Stipe Miocic: „Nie jestem tu po to, żeby się zaprzyjaźnić, jestem tutaj, by walczyć”

Jeff Bottari/Zuffa LLC/Zuffa LLC via Getty Images

Biznes i sportowa rywalizacja, to jedyne relacje łączące mistrza wagi ciężkiej UFC Stipe Miocica z mistrzem wagi półciężkiej Danielem Cormierem przed ich zbliżającą się super walką na gali UFC 226.

Z takiego założenia wychodzi przynajmniej Stipe Miocic, który owszem, okazuje szacunek Danielowi Cormierowi, ale nie oznacza to, że mistrzowi wagi półciężkiej będzie w jakikolwiek sposób łatwiej w ich walce, która odbędzie się 7 lipca.

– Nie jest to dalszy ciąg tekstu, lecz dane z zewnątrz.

Definition declared_location (kb : KB) (p : frame) : Prop :=
  slot_get kb p (kb_get "target") = Some (Frame (kb_get "/w/item"))
  ∧ ∃ v, (kb_get "P1647", Frame v) ∈ slots kb p ∧ resolve kb v = kb_get "P276".

Definition declared_unique (kb : KB) (p : frame) : Prop :=
  ∃ c, Frame c ∈ slot_values kb p (kb_get "P2302")
       ∧ (c = kb_get "Q19474404"
          ∨ slot_get kb c (kb_get "is") = Some (Frame (kb_get "Q19474404"))).

(** The properties that the constructor runs over. *)
Definition role_values (kb : KB) : list value :=
  slot_values kb (kb_get "/w/entity") (kb_get "role").

(** A role value that the loop of the constructor gets through: a frame
    whose constraint values are frames. *)
Definition readable_property (kb : KB) (prop : value) : Prop :=
  ∃ p, prop = Frame p
       ∧ Forall (λ c, ∃ f, c = Frame f) (slot_values kb p (kb_get "P2302")).

(** The source items added with a match type, in the order of addition. *)
Definition items_added (additions : list (FactMatchType * frame))
    (match_type : FactMatchType) : list frame :=
  (filter (λ a, a.1 = match_type) additions).*2.

(** A span that [for_item] accepts: a frame proposed along a non-empty
    path. *)
Definition span_accepted (span : Span) : Prop :=
  (∃ v, qid span = Frame v) ∧ pids span ≠ [].

(** A knowledge base whose role values cannot be read: a number among the
    properties. *)
Definition sample_kb_unreadable : KB :=
  {| slots := λ f, if bool_decide (f = "/w/entity")
                   then [("role", Frame "P569"); ("role", Int 7)]
                   else sample_slots f;
     resolve := λ f, f |}.

(** A record with a span that proposes a number. *)
Definition sample_rejected : Category :=
  {| members := ["Ann"];
     parses := [ {| spans := [sample_span_athlete;
                              {| pids := ["P106"]; qid := Int 3 |}] |} ] |}.

(** The facts of the sample twice over, the second time in the opposite
    order. *)
Definition sample_facts_doubled (item : frame) (pids : list frame) (closure : bool)
    : list (list value) :=
  sample_facts_for item pids closure ++ sample_facts_reversed item pids closure.

(** Facts whose values are strings: the occupation and the spouse of Ann
    by name. *)
Definition sample_facts_strings (item : frame) (pids : list frame) (closure : bool)
    : list (list value) :=
  if bool_decide (item = "Ann") then
    if bool_decide (pids = ["P106"]) then [[Frame "P106"; Str "cyclist"]]
    else if bool_decide (pids = ["P26"]) then [[Frame "P26"; Str "Bob"]]
    else []
  else [].

(** An extractor that answers like the sample one without closure backoff
    and knows nothing with it. *)
Definition sample_facts_no_backoff (item : frame) (pids : list frame)
    (closure : bool) : list (list value) :=
  if closure then [] else sample_facts_for item pids closure.

(** The matcher with another extractor. *)
Definition with_extractor (self : FactMatcher) (other : FactExtractor) : FactMatcher :=
  {| kb := kb self;
     extractor := other;
     unique_properties := unique_properties self;
     date_properties := date_properties self;
     location_properties := location_properties self;
     closure_properties := closure_properties self;
     p_subclass := p_subclass self;
     p_parent_org := p_parent_org self |}.

Definition sample_extractor_no_backoff : FactExtractor :=
  {| facts_for := sample_facts_no_backoff; in_closure := sample_in_closure |}.

(** A reading of dates that sees the same day in everything. *)
Definition sample_Date_blind (v : value) : Date := mkDate 0 0 0 DAY.

(** * Properties *)

(** ** The date comparator *)

Lemma finer_date_spec first second :
  _finer_date first second = true ↔
  strictly_finer (precision first) (precision second) ∧ in_granule first second.
Proof.
  unfold _finer_date, strictly_finer, in_granule.
  destruct (precision first), (precision second); simpl;
    rewrite ?andb_true_iff, ?Z.geb_le, ?Z.ltb_lt, ?Z.eqb_eq; lia.
Qed.

(** C4: [_finer_date first second] holds exactly when [first] has strictly
    finer precision than [second] and lies in the granule of [second] (a
    range of 1000, 100 or 10 years from the year of a MILLENNIUM, CENTURY or
    DECADE, the same year for a YEAR, the same year and month for a MONTH),
    and it never holds when [second] has DAY precision. *)
Theorem C4_finer_date_granule :
  ∀ first second,
    (_finer_date first second = true ↔
     strictly_finer (precision first) (precision second)
     ∧ match precision second with
       | MILLENNIUM => (year second ≤ year first < year second + 1000)%Z
       | CENTURY => (year second ≤ year first < year second + 100)%Z
       | DECADE => (year second ≤ year first < year second + 10)%Z
       | YEAR => year first = year second
       | MONTH => year first = year second ∧ month first = month second
       | DAY => True
       end)
    ∧ (precision second = DAY → _finer_date first second = false).
Proof.
  intros first second. split.
  - rewrite finer_date_spec. unfold in_granule. by destruct (precision second).
  - intros Hp. apply not_true_is_false. rewrite finer_date_spec.
    unfold strictly_finer. rewrite Hp. destruct (precision first); simpl; lia.
Qed.

Lemma C4_finer_date_granule_witness :
  _finer_date (mkDate 1990 3 0 MONTH) (mkDate 1990 0 0 YEAR) = true
  ∧ _finer_date (mkDate 1990 3 0 MONTH) (mkDate 1990 3 14 DAY) = false.
Proof.
  split.
  - apply (proj1 (C4_finer_date_granule (mkDate 1990 3 0 MONTH) (mkDate 1990 0 0 YEAR))).
    unfold strictly_finer; simpl. split; [lia | reflexivity].
  - apply (proj2 (C4_finer_date_granule (mkDate 1990 3 0 MONTH) (mkDate 1990 3 14 DAY))).
    reflexivity.
Defined.

(** On dates whose granules start on a multiple of their length the
    comparison is also transitive. *)
Lemma finer_date_trans_aligned a b c :
  aligned b → aligned c →
  _finer_date a b = true → _finer_date b c = true → _finer_date a c = true.
Proof.
  rewrite !finer_date_spec. unfold aligned, strictly_finer, in_granule.
  intros Hb Hc [Hab Gab] [Hbc Gbc].
  destruct (precision a), (precision b), (precision c); simpl in *;
    try lia;
    repeat match goal with
           | H : (_ | _)%Z |- _ => destruct H as [? ?]
           end; lia.
Qed.

(** C5, as the code has it: [_finer_date] is asymmetric and irreflexive on
    all dates: it never holds in both directions between two dates, and
    never between a date and itself.  It is transitive, and so a strict
    partial order, on dates whose granules start on a multiple of their
    length (a decade on a multiple of 10, a century of 100, a millennium
    of 1000); on dates that are not so aligned it is not transitive. *)
Theorem C5_finer_date_strict :
  (∀ a b, ¬ (_finer_date a b = true ∧ _finer_date b a = true))
  ∧ (∀ a, _finer_date a a = false)
  ∧ (∀ a b c, aligned b → aligned c →
       _finer_date a b = true → _finer_date b c = true →
       _finer_date a c = true).
Proof.
  split_and!.
  - intros a b [Hab Hba]. apply finer_date_spec in Hab, Hba.
    unfold strictly_finer in *. lia.
  - intros a. apply not_true_is_false. rewrite finer_date_spec.
    unfold strictly_finer. lia.
  - apply finer_date_trans_aligned.
Qed.

Lemma C5_finer_date_strict_witness :
  _finer_date (mkDate 1995 3 0 MONTH) (mkDate 1900 0 0 CENTURY) = true.
Proof.
  apply (proj2 (proj2 C5_finer_date_strict) (mkDate 1995 3 0 MONTH)
    (mkDate 1990 0 0 DECADE) (mkDate 1900 0 0 CENTURY)).
  - by exists 199%Z.
  - by exists 19%Z.
  - reflexivity.
  - reflexivity.
Defined.

(** C5 as stated fails: [_finer_date] is not transitive, so it is not a
    strict partial order on all dates.  The year 2003 lies in the ten
    years from 1995, which start inside the hundred years from 1900, and
    yet 2003 lies outside them. *)
Lemma C5_finer_date_not_a_strict_partial_order :
  _finer_date (mkDate 2003 0 0 YEAR) (mkDate 1995 0 0 DECADE) = true
  ∧ _finer_date (mkDate 1995 0 0 DECADE) (mkDate 1900 0 0 CENTURY) = true
  ∧ _finer_date (mkDate 2003 0 0 YEAR) (mkDate 1900 0 0 CENTURY) = false
  ∧ ¬ (∀ a b c, _finer_date a b = true → _finer_date b c = true →
                _finer_date a c = true).
Proof.
  split_and!; [reflexivity|reflexivity|reflexivity|].
  intros Htrans.
  specialize (Htrans (mkDate 2003 0 0 YEAR) (mkDate 1995 0 0 DECADE)
    (mkDate 1900 0 0 CENTURY) eq_refl eq_refl).
  discriminate Htrans.
Qed.

(** Without that, a year can lie in a decade that starts inside a century
    and yet outside the century. *)
Lemma finer_date_not_transitive :
  let a := mkDate 2003 0 0 YEAR in
  let b := mkDate 1995 0 0 DECADE in
  let c := mkDate 1900 0 0 CENTURY in
  _finer_date a b = true ∧ _finer_date b c = true ∧ _finer_date a c = false.
Proof. done. Qed.

(** ** The match classifier *)

#[local] Set Warnings "-clear-no-such-hyp".

Lemma existsb_elem_of {A} (P : A → bool) (l : list A) :
  existsb P l = true ↔ ∃ x, x ∈ l ∧ P x = true.
Proof.
  rewrite existsb_exists. by setoid_rewrite list_elem_of_In.
Qed.

Lemma existsb_fmap_elem_of {A B} (f : A → B) (P : B → bool) (l : list A) :
  existsb P (f <$> l) = true ↔ ∃ x, x ∈ l ∧ P (f x) = true.
Proof.
  rewrite existsb_elem_of. split.
  - intros (y & Hy & HP). apply list_elem_of_fmap in Hy as (x & -> & Hx). eauto.
  - intros (x & Hx & HP). exists (f x). split; [|done].
    apply list_elem_of_fmap. eauto.
Qed.

Lemma existsb_if_Frame (test : frame → bool) (l : list value) :
  existsb (λ existing, if_Frame existing test) l = true
  ↔ ∃ e, Frame e ∈ l ∧ test e = true.
Proof.
  rewrite existsb_elem_of. split.
  - intros ([e| |] & Hx & HP); simpl in HP; try done. eauto.
  - intros (e & He & HP). exists (Frame e). eauto.
Qed.

Lemma existsb_same_scalar (sling_Date : value → Date) (Date_value : Date → value)
    (d : Date) (l : list value) :
  existsb (λ e, bool_decide (Date_value e = Date_value d)) (sling_Date <$> l) = true
  ↔ ∃ e, e ∈ l ∧ Date_value (sling_Date e) = Date_value d.
Proof.
  rewrite existsb_fmap_elem_of. by setoid_rewrite bool_decide_eq_true.
Qed.

(** Case analysis on the tests of the classifier, each turned into the
    statement it decides. *)
Ltac reflect_existsb :=
  match goal with
  | |- context [existsb ?P (?f <$> ?l)] =>
      let H := fresh "Hex" in
      destruct (existsb P (f <$> l)) eqn:H;
      [ first [ apply existsb_same_scalar in H | apply existsb_fmap_elem_of in H ]
      | apply not_true_iff_false in H;
        first [ rewrite existsb_same_scalar in H | rewrite existsb_fmap_elem_of in H ] ]
  | |- context [existsb ?P ?l] =>
      let H := fresh "Hex" in
      destruct (existsb P l) eqn:H;
      [ apply existsb_if_Frame in H
      | apply not_true_iff_false in H; rewrite existsb_if_Frame in H ]
  end.

Ltac reflect_conflict :=
  match goal with
  | |- context [bool_decide ?P && bool_decide ?Q] =>
      destruct (decide P); destruct (decide Q);
      rewrite ?(bool_decide_eq_true_2 P), ?(bool_decide_eq_false_2 P),
              ?(bool_decide_eq_true_2 Q), ?(bool_decide_eq_false_2 Q) by done;
      cbn [andb]
  end.

Section ClassifierProperties.

Context (sling_Date : value → Date) (Date_value : Date → value).

#[local] Abbreviation classify := (for_item sling_Date Date_value).
#[local] Abbreviation applies_EXACT := (rule_EXACT sling_Date Date_value).
#[local] Abbreviation applies_SUBSUMES := (rule_SUBSUMES sling_Date).
#[local] Abbreviation applies_SUBSUMED := (rule_SUBSUMED sling_Date).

Nie widać, aby między tymi dwoma zawodnikami była jakaś wroga atmosfera, a podczas podpisywania kontraktów na rywalizację w roli trenerów The Ultimate Fighter 27, Miocic i Cormier byli nie tylko serdeczni wobec siebie, ale można było odnieść wrażenie, że obaj są dobrymi kolegami.

Stipe Miocic absolutnie zaprzeczył temu, że on i Daniel Cormier są dobrymi kumplami i kiedy obydwaj wejdą do Oktagonu wszelkie uprzejmości przestaną istnieć.

„To biznes. Zawsze życzę mu jak najlepiej, ale niestety on musi ze mną walczyć. To biznes. Tak jak powiedziałem, właśnie dlatego podpisałem kontrakt.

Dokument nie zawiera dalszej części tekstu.